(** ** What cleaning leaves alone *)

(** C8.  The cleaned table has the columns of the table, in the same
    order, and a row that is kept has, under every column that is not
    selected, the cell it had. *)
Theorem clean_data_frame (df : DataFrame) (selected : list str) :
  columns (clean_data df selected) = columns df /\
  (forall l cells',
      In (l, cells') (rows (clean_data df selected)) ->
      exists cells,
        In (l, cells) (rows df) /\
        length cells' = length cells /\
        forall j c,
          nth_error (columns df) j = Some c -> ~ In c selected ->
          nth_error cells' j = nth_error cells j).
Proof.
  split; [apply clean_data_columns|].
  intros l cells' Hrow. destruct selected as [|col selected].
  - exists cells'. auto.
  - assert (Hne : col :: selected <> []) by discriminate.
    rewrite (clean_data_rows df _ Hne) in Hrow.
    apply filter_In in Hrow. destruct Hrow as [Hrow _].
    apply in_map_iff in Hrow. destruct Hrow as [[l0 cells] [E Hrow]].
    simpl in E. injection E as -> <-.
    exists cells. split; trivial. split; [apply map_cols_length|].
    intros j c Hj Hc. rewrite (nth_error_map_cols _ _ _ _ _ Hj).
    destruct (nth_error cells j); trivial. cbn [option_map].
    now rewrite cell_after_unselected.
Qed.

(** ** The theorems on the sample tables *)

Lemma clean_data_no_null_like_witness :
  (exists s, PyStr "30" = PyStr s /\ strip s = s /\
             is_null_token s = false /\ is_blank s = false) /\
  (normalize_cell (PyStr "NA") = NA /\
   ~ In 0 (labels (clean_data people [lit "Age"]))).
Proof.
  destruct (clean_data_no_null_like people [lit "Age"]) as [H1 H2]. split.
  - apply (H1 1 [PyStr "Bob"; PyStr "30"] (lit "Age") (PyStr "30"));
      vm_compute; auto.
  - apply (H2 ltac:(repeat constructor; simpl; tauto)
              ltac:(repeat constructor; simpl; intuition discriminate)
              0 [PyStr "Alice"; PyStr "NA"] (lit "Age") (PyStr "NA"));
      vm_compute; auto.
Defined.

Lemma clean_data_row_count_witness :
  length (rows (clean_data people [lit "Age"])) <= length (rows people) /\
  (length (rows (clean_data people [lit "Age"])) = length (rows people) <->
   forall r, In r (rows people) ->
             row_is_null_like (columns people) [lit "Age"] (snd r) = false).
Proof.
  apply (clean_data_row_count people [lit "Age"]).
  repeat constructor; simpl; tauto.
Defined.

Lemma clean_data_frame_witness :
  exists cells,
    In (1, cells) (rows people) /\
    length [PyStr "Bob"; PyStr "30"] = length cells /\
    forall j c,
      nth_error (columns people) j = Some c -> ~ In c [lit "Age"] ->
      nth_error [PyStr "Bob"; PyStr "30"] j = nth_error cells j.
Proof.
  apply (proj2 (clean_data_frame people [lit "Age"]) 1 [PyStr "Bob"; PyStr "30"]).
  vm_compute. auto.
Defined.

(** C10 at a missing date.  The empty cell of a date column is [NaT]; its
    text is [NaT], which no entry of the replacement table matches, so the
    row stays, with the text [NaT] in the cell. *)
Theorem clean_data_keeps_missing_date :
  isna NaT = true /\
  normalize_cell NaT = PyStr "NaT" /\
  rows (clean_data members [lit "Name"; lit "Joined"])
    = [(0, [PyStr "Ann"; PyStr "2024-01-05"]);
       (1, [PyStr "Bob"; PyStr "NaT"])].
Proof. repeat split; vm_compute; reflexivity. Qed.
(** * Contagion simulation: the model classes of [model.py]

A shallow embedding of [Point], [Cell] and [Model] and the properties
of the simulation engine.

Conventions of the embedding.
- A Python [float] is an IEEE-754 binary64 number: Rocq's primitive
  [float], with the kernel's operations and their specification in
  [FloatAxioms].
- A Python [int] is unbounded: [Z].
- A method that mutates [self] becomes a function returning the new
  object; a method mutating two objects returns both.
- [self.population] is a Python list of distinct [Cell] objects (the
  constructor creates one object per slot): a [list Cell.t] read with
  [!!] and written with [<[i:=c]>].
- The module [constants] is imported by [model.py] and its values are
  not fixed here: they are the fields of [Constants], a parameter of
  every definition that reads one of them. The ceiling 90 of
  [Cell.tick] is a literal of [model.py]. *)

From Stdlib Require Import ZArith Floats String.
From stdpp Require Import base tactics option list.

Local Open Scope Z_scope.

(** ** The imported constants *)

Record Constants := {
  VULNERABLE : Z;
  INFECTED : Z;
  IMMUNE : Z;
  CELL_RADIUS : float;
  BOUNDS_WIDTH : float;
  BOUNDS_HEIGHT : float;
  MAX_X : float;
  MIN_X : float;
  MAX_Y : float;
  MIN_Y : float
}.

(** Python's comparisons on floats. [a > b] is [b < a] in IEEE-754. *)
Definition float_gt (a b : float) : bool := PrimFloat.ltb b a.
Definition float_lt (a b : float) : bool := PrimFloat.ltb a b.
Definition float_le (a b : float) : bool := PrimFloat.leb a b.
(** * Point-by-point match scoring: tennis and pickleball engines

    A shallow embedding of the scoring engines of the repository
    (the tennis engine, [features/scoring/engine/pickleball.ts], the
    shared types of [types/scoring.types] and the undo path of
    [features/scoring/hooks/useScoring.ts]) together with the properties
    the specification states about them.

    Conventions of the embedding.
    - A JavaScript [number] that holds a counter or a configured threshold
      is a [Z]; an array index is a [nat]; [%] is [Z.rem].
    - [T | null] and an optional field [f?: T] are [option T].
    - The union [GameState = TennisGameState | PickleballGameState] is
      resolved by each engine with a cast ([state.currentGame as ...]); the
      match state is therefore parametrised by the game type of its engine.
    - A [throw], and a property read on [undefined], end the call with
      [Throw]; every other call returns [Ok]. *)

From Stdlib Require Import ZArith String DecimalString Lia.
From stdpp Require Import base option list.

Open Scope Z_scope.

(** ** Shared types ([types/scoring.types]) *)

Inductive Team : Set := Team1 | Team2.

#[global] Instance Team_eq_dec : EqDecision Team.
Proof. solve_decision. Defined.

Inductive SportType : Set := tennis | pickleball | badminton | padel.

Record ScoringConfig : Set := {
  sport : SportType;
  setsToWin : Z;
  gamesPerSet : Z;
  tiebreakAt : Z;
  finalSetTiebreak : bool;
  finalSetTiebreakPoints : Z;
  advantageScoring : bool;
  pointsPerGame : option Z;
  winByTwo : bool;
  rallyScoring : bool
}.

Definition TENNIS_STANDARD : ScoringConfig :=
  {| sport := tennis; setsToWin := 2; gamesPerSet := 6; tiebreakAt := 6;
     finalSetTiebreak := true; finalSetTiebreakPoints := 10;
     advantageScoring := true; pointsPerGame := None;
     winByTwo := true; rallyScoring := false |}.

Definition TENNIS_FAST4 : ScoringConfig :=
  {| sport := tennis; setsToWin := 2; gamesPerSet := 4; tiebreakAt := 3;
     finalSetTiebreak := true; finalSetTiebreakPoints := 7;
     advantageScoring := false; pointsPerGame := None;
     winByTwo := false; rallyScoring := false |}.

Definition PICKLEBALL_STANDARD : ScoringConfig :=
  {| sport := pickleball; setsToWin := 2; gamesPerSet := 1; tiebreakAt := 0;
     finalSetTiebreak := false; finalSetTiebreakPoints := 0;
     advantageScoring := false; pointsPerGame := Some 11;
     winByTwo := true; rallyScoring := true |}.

• **Problem description**
Tally the lines of the material in which the string "that" appears. Give the tally and nothing else.

• **Result of this task**
4